My thoughts on the novel:
It’s interesting for me how two people can be in love… and then not. How could you live and love someone for years upon years and then just not? Of course, time pulls people apart but if you’ve been married for 938402384-2 years, how do you just end it? This was something that really drew me into the story because it was quite intriguing how Zoe and Max loved each other but when we see their new interests, it’s almost as if their marriage was- not irrelevant- but meager in comparison to the new passions. I started looking around at couples more wondering whether they were simply content to be together or actually overjoyed and crazy in love to be together. I felt like the love stories in this book didn’t really match up to my desires because I love me some good old Romeo and Juliet WE GON’ DIE FOR EACH OTHER! Although the couples in Sing You Home surely would have… I felt a bit bored with the love stories.Max needed to be seriously slapped. His new love interest was actually BORING. It just didn’t appeal to me. I loved how Zoe and Vanessa were best friends; emotionally you can understand their relationship because it’s so supportive and loving. I think it was the best relationship in the novel. But physically, I didn’t get the attraction which made me wonder if homosexuals read hetrosexual love stories and find those boring because it doesn’t appeal to them? The book honestly opened my eyes to the dark side of being outcasted and made me ask who has the right to take away somebody’s rights, simply because we don’t agree with their lifestyle? We all preach democracy but only within our own standards.
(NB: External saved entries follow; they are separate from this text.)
(** The first start finds no stores on the disk; then callbacks and rounds of
    the main loop alternate with reboots, of which the disk alone survives.
    The outside world may be another one after every step. *)
Inductive lifetime : nat * srv -> Prop :=
| life_first (E : Env) d r :
    sound E -> (DISK_SIZE <= length d)%nat -> fst (try_load (globals0 d r)) = false ->
    lifetime (O, snd (xmpp_init_server 0 (globals0 d r)))
| life_step (E : Env) w w' : sound E -> lifetime w -> step w w' -> lifetime w'
| life_reboot (E : Env) w r :
    sound E -> lifetime w -> lifetime (O, snd (xmpp_init_server 0 (globals0 (disk (snd w)) r))).

Lemma step_clean `{E : Env} w w' : sound E -> step w w' -> clean (snd w) -> clean (snd w').
Proof.
  intros [Hd Hu] Hst Hw. destruct Hst as [idx s p|idx s ctx p data s' Hc Er|idx s ctx Hc|idx s]; cbn [snd] in *.
  - by apply kept_accept.
  - pose proof (kept_recv Hd Hu ctx p data s Hw) as Hr. by rewrite Er in Hr.
  - by apply kept_err.
  - by apply kept_serve.
Qed.

Lemma lifetime_clean w : lifetime w -> clean (snd w).
Proof.
  induction 1 as [E d r [Hd Hu] Hsz Hf|E w w' HE _ IH Hst|E w r [Hd Hu] _ IH].
  - by apply boot_fresh.
  - by apply (step_clean w).
  - by apply boot_again.
Qed.

Lemma play_lifetime `{E : Env} es w w' : sound E -> lifetime w -> play es w = Some w' -> lifetime w'.
Proof.
  intros HE. revert w. induction es as [|e es IH]; intros w Hw; cbn [play].
  - by intros [= <-].
  - destruct (react e w) as [w1|] eqn:Er; cbn [mbind option_bind]; [|done].
    apply IH. by eapply life_step; [exact HE|exact Hw|eapply react_step].
Qed.

(** ** Private documents *)

(** Only the handler of private storage touches the documents. *)
Section documents.
Context `{Env} (ctx : nat).

Lemma docs_send i d : within (same private_store) (send_raw i d).
Proof. by apply same_send_raw. Qed.

Lemma docs_upd i f : within (same private_store) (upd_client i f).
Proof. by intros s. Qed.

Lemma docs_emit e : within (same private_store) (emit e).
Proof. by intros s. Qed.

Lemma docs_output i : within (same private_store) (output i).
Proof. by apply same_output. Qed.

Lemma docs_ssl_write i p : within (same private_store) (ssl_write_call i p).
Proof. by apply same_ssl_write_call. Qed.
(** C12: the driver ends up locked, and nothing but the driver.  After
    [vmm_init] and [vmm_protect_driver], with the page-aligned bounds the linker
    script gives, every address below 4 GiB still translates to itself with the
    same rights; the pages of the driver's code and data carry protection key 1
    and all other pages key 0; and the diagnostic finds every page of both
    sections tagged. *)
Theorem driver_protected s cs ce ds de :
  pool_ok s -> free_memory_start s + PAGE_SIZE * INIT_PAGES < free_memory_end s ->
  aligned cs -> aligned ce -> aligned ds -> aligned de -> 0 <= cs <= ce -> ce <= ds <= de -> de <= IDENTITY_LIMIT ->
  let s' := vmm_protect_driver cs ce ds de (vmm_init s) in
  (forall v, 0 <= v < IDENTITY_LIMIT ->
     walk s' v = Some (Z.lor (Z.lor (v / PAGE_SIZE * PAGE_SIZE) 7) (PTE_PKEY (driver_key cs ce ds de v))) /\
     read_pte_pkey v s' = driver_key cs ce ds de v) /\
  (cs < ce -> verify_pte_keys cs ce 1 s' = AllTagged) /\ (ds < de -> verify_pte_keys ds de 1 s' = AllTagged).
Proof.
  intros Hok Hroom A1 A2 A3 A4 H1 H2 H3 s'. destruct (vmm_init_tables s Hok Hroom) as [T Hid].
  exact (protect_spec _ T _ cs ce ds de (id_tables _ _ _ _ _ Hid) (identity_ok_mapped _ _ _ _ Hid) A1 A2 A3 A4 H1 H2 H3).
Qed.

Lemma driver_protected_witness :
  let s' := vmm_protect_driver 0x401000 0x403000 0x500000 0x501000 (vmm_init booted_mm) in
  read_pte_pkey 0x402abc s' = 1 /\ read_pte_pkey 0x403000 s' = 0 /\ verify_pte_keys 0x401000 0x403000 1 s' = AllTagged.
Proof.
  intros s'. destruct booted_mm_ok as [Hok Hroom].
  destruct (driver_protected booted_mm 0x401000 0x403000 0x500000 0x501000 Hok Hroom
    eq_refl eq_refl eq_refl eq_refl ltac:(split; discriminate) ltac:(split; discriminate) ltac:(discriminate)) as (W1 & W2 & _).
  split_and!; [| |by apply W2]; (etransitivity; [apply W1; by split|reflexivity]).
Defined.

(** The diagnostic's third answer is about the wrong bit: it says that reads
    of key 1 are still allowed, but it is given exactly when the bit that
    disables all access is set and the one that disables writes is not. *)
Theorem pkru_verdict_swapped pkru :
  verify_pkru pkru = WriteOnly -> Z.testbit pkru (2 * 1) = true /\ Z.testbit pkru (2 * 1 + 1) = false.
Proof.
  unfold verify_pkru. destruct (pkru =? 0xC); [done|]. destruct (pkru =? 0); [done|].
  destruct (Z.eqb_spec (Z.land pkru 0xC) 0x4) as [E|]; [|done]. intros _.
  pose proof (Z.land_spec pkru 0xC 2) as B2. pose proof (Z.land_spec pkru 0xC 3) as B3. rewrite E in B2, B3.
  change (Z.testbit 4 2) with true in B2. change (Z.testbit 4 3) with false in B3.
  change (Z.testbit 12 2) with true in B2. change (Z.testbit 12 3) with true in B3.
  rewrite andb_true_r in B2, B3. by split.
Qed.

(** With the pool empty, the [NULL] of the allocator becomes a table: the entry
    points to page 0, present and writable, and the walk goes on there. *)
Theorem null_becomes_table table idx s :
  pool_ok s -> ~ has_page s -> present (mem s (entry table idx)) = false ->
  fst (next_table table idx s) = 0 /\ mem (snd (next_table table idx s)) (entry table idx) = 7.
Proof.
  intros Hok Hp Ha. unfold next_table. rewrite Ha, pmm_alloc_none by done. cbn [fst snd mem set_mem]. by rewrite poke_eq.
Qed.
Picoult opened my eyes to the reality of love not having to be true to work. Although clearly it won’t last forever. I wonder how many couples there are in the world that simply stay together out of tradition or convenience. Anyway, back to the story, there is another character who I really loved – she was probably my favourite. Lucy is a seriously depressed teenager on the verge of suicide whose defensive sarcasm and jokes made me wonder how many horrors people hide behind cold eyes. You know how we’ll call so and so an evil bitch for being so rude and always a mean ass- well, think twice before you call somebody something negative because you honestly have no idea what they’ve been through.
This was a really thought-provoking read although at times I got a bit bored. I would recommend to those who want to be challenged on their views because this book honestly shows you what we should base our values on- not prejudices and pre-conceived judgments.